§ REQUIREMENT:
Look through the entries below and extract exactly the lines from the one containing "in addition neither" through the one containing "depend on the", ends included.

Top of DATA EXCERPTS

(* ===== verification/Prelude.v ===== *)
(** * cRPC: a verification of the framework and its echo service

    cRPC is a C++20 RPC framework on Linux io_uring.  One thread owns one
    event loop ([IoContext]); connections ([CoroConnection]) and the accept
    loop ([CoroTcpServer]) are coroutines that suspend on submissions to the
    ring and are resumed by the loop; messages are framed by [Protocol] in
    [Buffer]s; a [ResponseQueue] passes encoded responses from the request
    handlers of a connection to its write loop.  This development models these
    parts, the echo servers built from them, from one connection up to the
    process with all its threads, and the four benchmark clients, as executable
    definitions, and proves what makes them correct.

    ** Files and the code they model (paths under [src/])

    - [Prelude]: this file.  C++ outcomes ([Ok], [Throw], [UB]) and their
      monad, machine integers, memory accesses, lists and slices, automation.
    - [Buffer]: [src/buffer.h].  All registered memory is one byte array, the
      arena; a fixed buffer is a window of it, a dynamic buffer owns a vector.
      Out-of-bounds accesses are [UB].
    - [Protocol]: [src/protocol.h], [src/protocol.cpp].  [ParseMessage] and
      [EncodeMessage] on buffers; the byte order of the host is a parameter
      ([HostOrder]).  [parse_spec] and [wire_frame] are the abstract format.
    - [IoContext]: [src/io_context.h], [src/io_context.cpp].  State record with
      the same fields; the [RequestData] objects live on an explicit heap, so a
      use after free would be visible.  Answers of the kernel are parameters
      ([Kernel], [InitAnswers], lists of [event]s); the coroutines are any
      instance of [Program] that meets [ProgramSpec].
    - [Coro]: [src/coro.h].  Awaitables, [AsyncSleep], [Task], [TaskT] with the
      life of its frame.
    - [Ledger]: who waits for which request.  [grow add] is the effect of a
      piece of code on the event loop; the components state their effects in
      this form and the server composes them.
    - [Connection]: [src/coro_connection.h], [src/coro_connection.cpp].  [Write]
      is a coroutine: [Write_start], then [Write_resume] per completion.
      [conn_step] is any interleaving of operations of many connections.
    - [ResponseQueue]: [src/response_queue.h], with its consumer as a machine.
    - [Echo]: [examples/coro_echo.cpp].  [Sess] is one connection with its read
      loop, write loop and queue; [sess_step] is the effect of one completion,
      including every coroutine it resumes, in the order of the code.
    - [Isolation]: how sessions on one context leave each other alone (windows
      of the arena, slots of the pools).
    - [AsyncEcho]: [examples/coro_echo_async.cpp].  The same with handlers that
      sleep ([ASess], [a_step]).
    - [Server]: [src/coro_tcp_server.h], [src/coro_tcp_server.cpp].  The accept
      loop against any handler that meets [HandlerSpec].
    - [Service]: one thread of either server ([examples/coro_echo.cpp],
      [examples/coro_echo_async.cpp]).  [World] holds the accept loop and any
      number of connections on one context and one arena.  What the connections
      do is a parameter, the class [Service]; for one that meets [ServiceSpec]
      the thread is a [Program] for [Run] that meets [ProgramSpec]
      ([service_spec]), its handler meets [HandlerSpec], and safety, accounting
      and shutdown are proved here once.
    - [EchoServer], [AsyncServer]: the two instances; a connection is a session
      of [Echo] ([Slot]) or of [AsyncEcho] ([ASlot]).
    - [Process]: [main] of both files, for any service: contexts, threads,
      exceptions, joins ([echo_main], [async_main]).
    - [Logger]: [src/logger.h].   [Registry]: [src/registry.h],
      [src/registry.cpp], with the etcd client as classes [Etcd], [EtcdSpec].
    - [Client]: [examples/latency_bench.cpp], the sequential client.
    - [Recv]: its [RecvExact] with the buffer on the stack, in the sizes of the
      four clients.
    - [Multiplex]: [examples/multiplex_bench.cpp], the two threads of the
      pipelined client as interleaved atomic steps.
    - [EndToEnd]: the pipelined client on a connection of the whole server, as
      one system with the bytes between them; [RpcPeer] and [RpcPeerSpec] are
      what the client relies on, and both servers are instances.
    - [Stats]: the statistics of all clients, with [double]s at their precision.
    - [CommandLine]: the arguments of the four clients, as [std::stoi] reads
      them, and the line each prints first.
    - [MtBench]: [examples/latency_bench_mt.cpp], workers, start flag, report.
    - [MtMultiplex]: [examples/mt_multiplex_bench.cpp], a worker and its receiver
      thread per connection, and the report.
    - [Mains]: [main] of [examples/latency_bench.cpp] and of
      [examples/multiplex_bench.cpp], from the command line to the exit code.
    - [Fleet]: what [main] of the two multi-threaded clients has in common:
      creating, releasing and joining threads, which are any instance of
      [Worker]; one that meets [WorkerSpec] makes a process that ends.
    - [MtMains]: these two programs, [examples/latency_bench_mt.cpp] and
      [examples/mt_multiplex_bench.cpp], from the command line to the report.
    - [MtEndToEnd]: the client with many connections and a server process with
      many threads as one system with the bytes between them; [RpcServer],
      [RpcServerSpec] and [Serves] are what a server promises, and the threads
      of both servers are instances.

    ** What the theorems show

    - Data: a [Buffer] is a byte queue under every sequence of operations and
      never leaves its window ([buffer_refines_byte_queue],
      [fixed_buffers_isolated], [ensure_writable_correct]); [ParseMessage]
      implements its specification on every input and inverts [EncodeMessage]
      between hosts of any byte order ([parse_message_refines_spec],
      [parse_message_sound], [parse_waits_for_full_frame],
      [encode_parse_roundtrip]) and keeps every value within its C++ type
      ([parse_message_well_typed]).
    - Event loop: for every behaviour of the kernel within its contract [Run]
      uses no dead request and counts them exactly; requests are recycled,
      freed once, and drained ([run_safe_and_accounted], [submit_reuses_pool],
      [destructor_frees_pool], [drain_completes],
      [constructor_establishes_invariants]).
    - Connections: registered buffers and file slots are never shared or lost,
      writes on one connection leave the data of others alone, [Write] sends
      everything in order and returns, [Read] appends what arrived
      ([connection_pools_conserved], [writes_do_not_disturb_reads],
      [write_sends_data_in_order], [write_completes],
      [read_appends_delivered_bytes], [close_idempotent]).
    - Coroutines: a task is awaited and its frame freed exactly once
      ([taskT_frame_lifetime]).
    - Queue: FIFO, no lost wake-up, drained on close
      ([queue_fifo_no_lost_wakeup], [close_drains_queue]).
    - Services: for every interleaving of completions the echo server answers
      every request once, in order, whatever the fragmentation
      ([echo_session_sends_responses], [echo_answers_every_request],
      [dispatch_independent_of_fragmentation]); the asynchronous one sends
      whole replies in the order its handlers finish
      ([async_replies_in_completion_order]); the server serves every client
      ([accept_loop_serves_every_client]); client and server agree end to end
      ([client_completes_its_requests], [client_and_server_agree]); the
      pipelined client respects its window and matches every response
      ([multiplex_matches_every_response]).
    - The whole server: with all clients at once it is safe, accounts for every
      request and answers each client from its own messages alone
      ([server_answers_all_clients]); sharing the thread makes no difference to
      a connection ([connection_equals_dedicated_session]); it shuts down
      without leaks, as a thread and as a process ([server_shuts_down_cleanly],
      [process_stops_cleanly]).  The asynchronous server in addition neither
      forgets a request nor answers one twice
      ([async_server_answers_all_clients]); what it still sends after the
      cancellation is bounded by the bytes left to send, and then it too ends
      without leaks ([async_server_shuts_down], [async_process_stops]).
    - End to end: for every interleaving of the two threads of the pipelined
      client, the network and the whole server with its other clients, every
      response is matched to its request and all requests are answered
      ([pipelined_client_and_async_server], [pipelined_client_and_echo_server]);
      this discharges, from the server's own theorems, what the theorems of
      [Multiplex] assume of a peer.  The client with many connections, run from
      its command line against a whole server process, behaves as if its peers
      were honest and ends with an exact report ([mt_client_and_async_server],
      [mt_client_and_echo_server]).
    - The benchmark programs: arguments are read back from their decimal text
      or rejected ([arguments_read_back]); percentiles computed in floating
      point are exact order statistics, and the mean and the throughput have a
      relative error of at most 2^-51 ([percentiles_are_order_statistics],
      [print_stats_correct], [mean_near], [throughput_near]); results do not
      depend on the schedule ([workers_independent_of_schedule]) nor on the size
      of the receive buffer ([recv_exact_any_size], [recv_sizes_agree]);
      connections make progress and end with one sample per request
      ([mt_connection_progress], [mt_connection_result]); each of the four
      programs, from its command line and under every interleaving of its
      threads, is never stuck while its peers answer, and prints the statistics
      of exactly its samples ([latency_bench_outcome], [multiplex_outcome],
      [latency_bench_mt_outcome], [mt_multiplex_bench_outcome]).
    - Limits, proved as they are in the code: a full registered read buffer is
      taken for an end of file, a stray byte delays a buffered frame, the drain
      phase gives up on a timeout, a [Stop] before [Run] is lost, accept errors
      end the service, a failing constructor leaks its socket, late replies
      are dropped, the pipelined sender can spin for ever, a second
      registration cancels the first, [EncodeMessage] overruns a full window,
      a client that loses its connection leaks the descriptor or hides the
      failure, and a failure while the server starts ends the process or
      destroys contexts in use ([worker_keeps_samples_on_disconnect],
      [mt_connection_hidden_failures], [process_startup_failures]); an argument
      that is no number, a negative number of threads or a thread that cannot be
      created end a client by an exception ([mt_startup_failures]).

    ** Conventions, bounds and fuel

    [size_t] arithmetic is taken modulo 2^64 where it can wrap and [int]
    results are truncated to 32 bits.  A vector has at most 2^63 - 1 bytes
    ([VECTOR_MAX]); the theorems on whole sessions ask that the input received
    stays below that, and that responses are below the 2 GiB limit of protobuf
    messages.  [sq_never_full] states that [io_uring_get_sqe] is non-null, which
    the code of reads and writes relies on without checking.  Fuel appears in
    the write loop (one more than the queued items: each turn takes one), the
    dispatcher (one more than the readable bytes: each turn consumes a frame),
    the destructor (the number of requests on the heap), [SendAll] (one more
    than the bytes: each turn sends one) and [RecvExact_with] (one more than the
    bytes missing); running out of it is [UB], and the
    theorems show that the results are [Ok].

    In [Service] a coroutine and its result cell are named by an injective code
    of the connection and the label of the coroutine ([ids]); [peers_ok] and
    [async_peers_ok] are the bounds above for the stream of every client.  The
    completions a server may still need after a cancellation are bounded by
    [world_debt], the bytes its write loops have left.  A [double]
    is a mantissa and an exponent rounded to 53 bits, nearest even
    ([Stats.round53]); the operations used agree with those of the standard's
    specification on the constants of the code ([doubles_agree_with_spec]), and
    the theorems on statistics hold for up to 2^31 samples below 2^32
    microseconds.  A measured latency is a function of the request ([rtt]).
    A step of a multi-threaded client that changes something is never a turn of
    a waiting loop; there are at most [nthreads * (count + 5) + 3] of them in
    [latency_bench_mt] and [nconn * (8 * count + 7) + 3] in
    [mt_multiplex_bench].

    ** Not modelled

    The kernel, protobuf and etcd are parameters, as are the clock (a latency is
    [rtt], the time between two readings [wall_ns]) and the answers of the socket
    calls of the clients.  Of what the programs print, the first line and the
    values of the statistics are modelled, not how a [double] is written; of the
    logger, the line a call prints, not which calls are made.  CPU affinity, the
    pauses before the start flag, the mutex of the buffer pool (a context belongs
    to one thread) and weak memory orders (atomics are sequentially consistent)
    are not modelled, nor is the signal handler of the servers while contexts
    are still being created.  The theorems of [MtEndToEnd] are about every run of
    client and server together; that such a run goes on to the end is proved for
    the client with peers that answer, and for the server after a stop, but not
    for a joint run under a fair kernel.  Build files and the message schema have
    no behaviour of their own.
*)
From coqutil Require Export Byte Word.LittleEndianList.
From stdpp Require Export base numbers strings gmap list.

Bottom of DATA EXCERPTS

§ WRITTEN ANSWER:
      [process_stops_cleanly]).  The asynchronous server in addition neither
      forgets a request nor answers one twice
      ([async_server_answers_all_clients]); what it still sends after the
      cancellation is bounded by the bytes left to send, and then it too ends
      without leaks ([async_server_shuts_down], [async_process_stops]).
    - End to end: for every interleaving of the two threads of the pipelined
      client, the network and the whole server with its other clients, every
      response is matched to its request and all requests are answered
      ([pipelined_client_and_async_server], [pipelined_client_and_echo_server]);
      this discharges, from the server's own theorems, what the theorems of
      [Multiplex] assume of a peer.  The client with many connections, run from
      its command line against a whole server process, behaves as if its peers
      were honest and ends with an exact report ([mt_client_and_async_server],
      [mt_client_and_echo_server]).
    - The benchmark programs: arguments are read back from their decimal text
      or rejected ([arguments_read_back]); percentiles computed in floating
      point are exact order statistics, and the mean and the throughput have a
      relative error of at most 2^-51 ([percentiles_are_order_statistics],
      [print_stats_correct], [mean_near], [throughput_near]); results do not
      depend on the schedule ([workers_independent_of_schedule]) nor on the size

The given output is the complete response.